A handful of easily digestible storylines were front and center Tuesday, which at least helped fill what can be a maddening summer void.
US banks were pleased to announce their intention to dole out more money to shareholders after easily clearing the Fed’s stress test, the last obstacle on the road to escaping pandemic constraints. Unshackled, the country’s six biggest banks will boost dividend payments by an average of 50%. Morgan plans to double its payout. Only Citi refrained. Buybacks are on the menu too, naturally.
Wall Street’s capital plans were accompanied by a handful of pompous statements dressed up as dutiful nods to discipline. “Our longstanding capital hierarchy remains the same — invest in and grow our market-leading businesses to support our clients, customers and communities, pay a sustainable dividend, and return any remaining excess capital to shareholders,” Jamie Dimon said.
Right.
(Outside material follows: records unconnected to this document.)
(* ===== verification/OtaSafe.v ===== *)
(** * Over-the-air update: invariants of every run

    The control block stays well formed under every action, and a response whose wake-up
    message was dropped silences the control characteristic for good. *)
From S2P Require Import Prelude MsgManager FlashNor Ota OtaPut.
Import Pools.

(** ** Preservation of a predicate, handler by handler *)
Section Preserve.
Context {W : Type} (I : W -> Prop).
Definition pres {A} (m : M W A) (w : W) : Prop := I w -> ends_if m w (fun _ w' => I w').

Lemma pres_bind {A B} (m : M W A) (k : A -> M W B) w :
  pres m w -> (forall a w', pres (k a) w') -> pres (m ≫= k) w.
Proof.
  intros Hm Hk Hi. apply ends_if_bind. eapply ends_if_mono; [by apply Hm|].
  intros a w' Hi'. by apply Hk.
Qed.
Lemma pres_get {B} (k : W -> M W B) w : (I w -> pres (k w) w) -> pres (get ≫= k) w.
Proof. intros Hk Hi. by apply Hk. Qed.
Lemma pres_gets {A B} (f : W -> A) (k : A -> M W B) w : (I w -> pres (k (f w)) w) -> pres (gets f ≫= k) w.
Proof. intros Hk Hi. by apply Hk. Qed.
Lemma pres_ret {A} (a : A) w : pres (mret a) w.
Proof. by intros Hi. Qed.
Lemma pres_ub {A} w : pres (ub : M W A) w.
Proof. done. Qed.
Lemma pres_modify f w : (I w -> I (f w)) -> pres (modify f) w.
Proof. intros Hf Hi. by apply Hf. Qed.
Lemma pres_when b (m : M W unit) w : (b = true -> pres m w) -> pres (when b m) w.
Proof. intros Hm. destruct b; [by apply Hm|by intros Hi]. Qed.
Lemma pres_lift {A B} (o : option A) (k : A -> M W B) w :
  (forall a, o = Some a -> pres (k a) w) -> pres (lift o ≫= k) w.
Proof. intros Hk Hi. destruct o as [a|]; [by apply Hk|done]. Qed.
End Preserve.

Section Safe.
Context `{FL : Flash F} `{MQ : MsgQueue Q}.
Context (nor_lock spi0_xip : bool) (MSG_OTA_EVENT : Z) (sys_version : list Z)
  (partition_addr : Z) (bt_gatt_get_mtu : nat -> Z) (crc32 : list Z -> Z -> Z).
#[local] Abbreviation W := (world F Q).
#[local] Abbreviation step :=
  (ota_step nor_lock spi0_xip MSG_OTA_EVENT sys_version partition_addr bt_gatt_get_mtu crc32).
#[local] Abbreviation run :=
  (ota_run nor_lock spi0_xip MSG_OTA_EVENT sys_version partition_addr bt_gatt_get_mtu crc32).

Lemma verify_loop_pres (I : W -> Prop) fuel : forall off crc w, pres I (verify_loop crc32 fuel off crc) w.
Proof.
  induction fuel as [|fuel IH]; intros off crc w; cbn [verify_loop]; [apply pres_ub|].
  apply pres_get. intros _. destruct (off <? ft_len (cb w)); [|apply pres_ret].
  apply pres_bind; [|intros [page|] ?; [apply IH|apply pres_ub]].
  unfold ota_storage_read. destruct (storage (cb w)); [|apply pres_ret].
  apply pres_gets. intros _. apply pres_ret.
Qed.

(** A run preserves what every step preserves. *)
Lemma run_pres (I : W -> Prop) acts : (forall a w, pres I (step a) w) -> forall w, pres I (run acts) w.
Proof.
  intros Hs. induction acts as [|a acts IH]; intros w; cbn [ota_run]; [apply pres_ret|].
  apply pres_bind; auto.
Qed.

#[local] Ltac pres_step leaf :=
  lazymatch goal with
  | |- pres _ (get ≫= _) _ => apply pres_get; intros ?
  | |- pres _ (gets _ ≫= _) _ => apply pres_gets; intros ?
  | |- pres _ (lift _ ≫= _) _ => apply pres_lift; intros ? ?
  | |- pres _ (_ ≫= _) _ => apply pres_bind; [|intros ? ?]
  | |- pres _ (mret _) _ => apply pres_ret
  | |- pres _ ub _ => apply pres_ub
  | |- pres _ (when _ _) _ => apply pres_when; intros ?
  | |- pres _ (verify_loop _ _ _ _) _ => apply verify_loop_pres
  | |- pres _ (if ?b then _ else _) _ => destruct b eqn:?
  | |- pres _ (match ?x with _ => _ end) _ => destruct x eqn:?
  | |- pres _ (let '(_, _) := ?x in _) _ => destruct x eqn:?
  | |- _ => leaf
  end.

(** ** Well-formedness of the control block *)
Record ota_inv (w : W) : Prop := {
  oi_addr : 0 <= ft_addr (cb w) < 2 ^ 32;
  oi_len : 0 <= ft_len (cb w) < 2 ^ 32;
  oi_handle : 0 <= ft_handle (cb w) < 2 ^ 16;
  oi_pending : 0 <= pending_count (cb w) < 2 ^ 32;
  oi_prog : ft_in_progress (cb w) = OTA_FTC_OP_NONE \/ ft_in_progress (cb w) = OTA_FTC_OP_GET_REQ
            \/ ft_in_progress (cb w) = OTA_FTC_OP_PUT_REQ;
  oi_buf : Z.of_nat (length (ftc_msg_buf (cb w))) = FTC_MSG_BUF_SIZE;
  oi_msg : 0 <= ftc_msg_len (cb w) <= FTC_MSG_BUF_SIZE;
  oi_mq : mq_ok (msgq w);
  oi_notify : Forall (fun e => match e with
      | Notify _ h p => h = OTA_FTC_HDL -> Z.of_nat (length p) <= FTC_MSG_BUF_SIZE | _ => True end) (out w)
}.

Context (partition_range : 0 <= partition_addr < 2 ^ 32).

Lemma stream16_range p n r : BSTREAM_TO_UINT16 p = Some (n, r) -> 0 <= n < 2 ^ 16.
Proof. destruct p as [|a [|b p]]; try done. intros [= <- _]. apply u16_range. Qed.
Lemma stream32_range p n r : BSTREAM_TO_UINT32 p = Some (n, r) -> 0 <= n < 2 ^ 32.
Proof. destruct p as [|a [|b [|c [|d p]]]]; try done. intros [= <- _]. apply u32_range. Qed.

Lemma oi_emit e w :
  match e with Notify _ h p => h = OTA_FTC_HDL -> Z.of_nat (length p) <= FTC_MSG_BUF_SIZE | _ => True end ->
  pres ota_inv (emit e) w.
Proof.
  intros He. apply pres_modify. intros []. constructor; try done. cbn.
  apply Forall_app. split; [done|by apply Forall_singleton].
Qed.

Lemma oi_upd f w :
  (ota_inv w -> ota_inv (w <| cb ::= f |>)) -> pres ota_inv (upd_cb f) w.
Proof. intros Hf. by apply pres_modify. Qed.

Lemma oi_event ev w : pres ota_inv (ota_send_event MSG_OTA_EVENT ev) w.
Proof.
  unfold ota_send_event. apply pres_get. intros [].
  pose proof (mq_send_ok (ota_msg MSG_OTA_EVENT ev) 100 (msgq w) oi_mq0) as Hok'.
  destruct (mq_send _ _ _) as [r q]. apply pres_modify. intros []. by constructor.
Qed.

Lemma oi_modify f w :
  (cb (f w) = cb w /\ msgq (f w) = msgq w /\ out (f w) = out w) -> pres ota_inv (modify f) w.
Proof.
  intros (H1 & H2 & H3). apply pres_modify. intros []. constructor; by rewrite ?H1, ?H2, ?H3.
Qed.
But what about those overdraft fees? Asking for Elizabeth Warren. (And also for the people who were overdrafted.)
Wall Street fared well during the pandemic, to say the least. Trading and IB revenues were, at times, obscene. Q1 2021 was no exception (figure below).
“A surge in payouts is welcome news for investors but could put big banks on defense again in Washington,” Bloomberg wrote. (Thank God for lobbyists!)
Meanwhile, it turns out breaking up big-tech is going to be more difficult than simply asking the courts to defer to common sense. “It is almost as if the agency expects the court to simply nod to the conventional wisdom that Facebook is a monopolist,” a federal judge said Monday, while tossing antitrust lawsuits brought against “The Social Network” by the FTC and dozens of states’ attorneys general.
Yes, you actually have to prove your case in America. Otherwise, O.J. Simpson gets to spend the rest of his life “looking for” Nicole’s killer on the golf course (as opposed to stiff-arming fellow inmates in the mess hall.)
Judge James E. Boasberg used an eclectic mix of references to make his point. “Ultimately, this antitrust action is premised on public, high-profile conduct, nearly all of which occurred over six years ago, before the launch of the Apple Watch or Alexa or Periscope, when Kevin Durant still played for the Oklahoma City Thunder and when Ebola was the virus dominating headlines,” he wrote. (If only we’d brought the case when Durant was monopolizing the NBA with the Warriors!)
Happy days, Facebook is now worth one whole “bipartisan” infrastructure plan (figure below).
Panning out to a 30,000-foot view, US equities were perched at new records (because where else would they be?). Commentators rolled out a few caveats. You gotta say something to spice it up, after all.
“There’s a palpable sense of fear in some corners of the market,” Bloomberg’s Cormac Mullen wrote Tuesday, noting that the Cboe Skew Index hit a record last week, while Credit Suisse’s Fear Barometer sits just shy of a multi-year high.
“Neither are evidence that a correction is coming,” Mullen conceded. “But they do suggest at least some investors are acting like one might.”
Global stocks are on the verge of logging a fifth quarterly gain.
Anyone else suffering from a case of “everything sucks right now”?
Yup. I’m about 30% cash and can’t think of a single thing I feel good buying more of. Happy with my longs, but not interested in adding to them at these levels.
Buy puts I guess. Or GameStop.
Rip Van Winkle would never know he’d been asleep.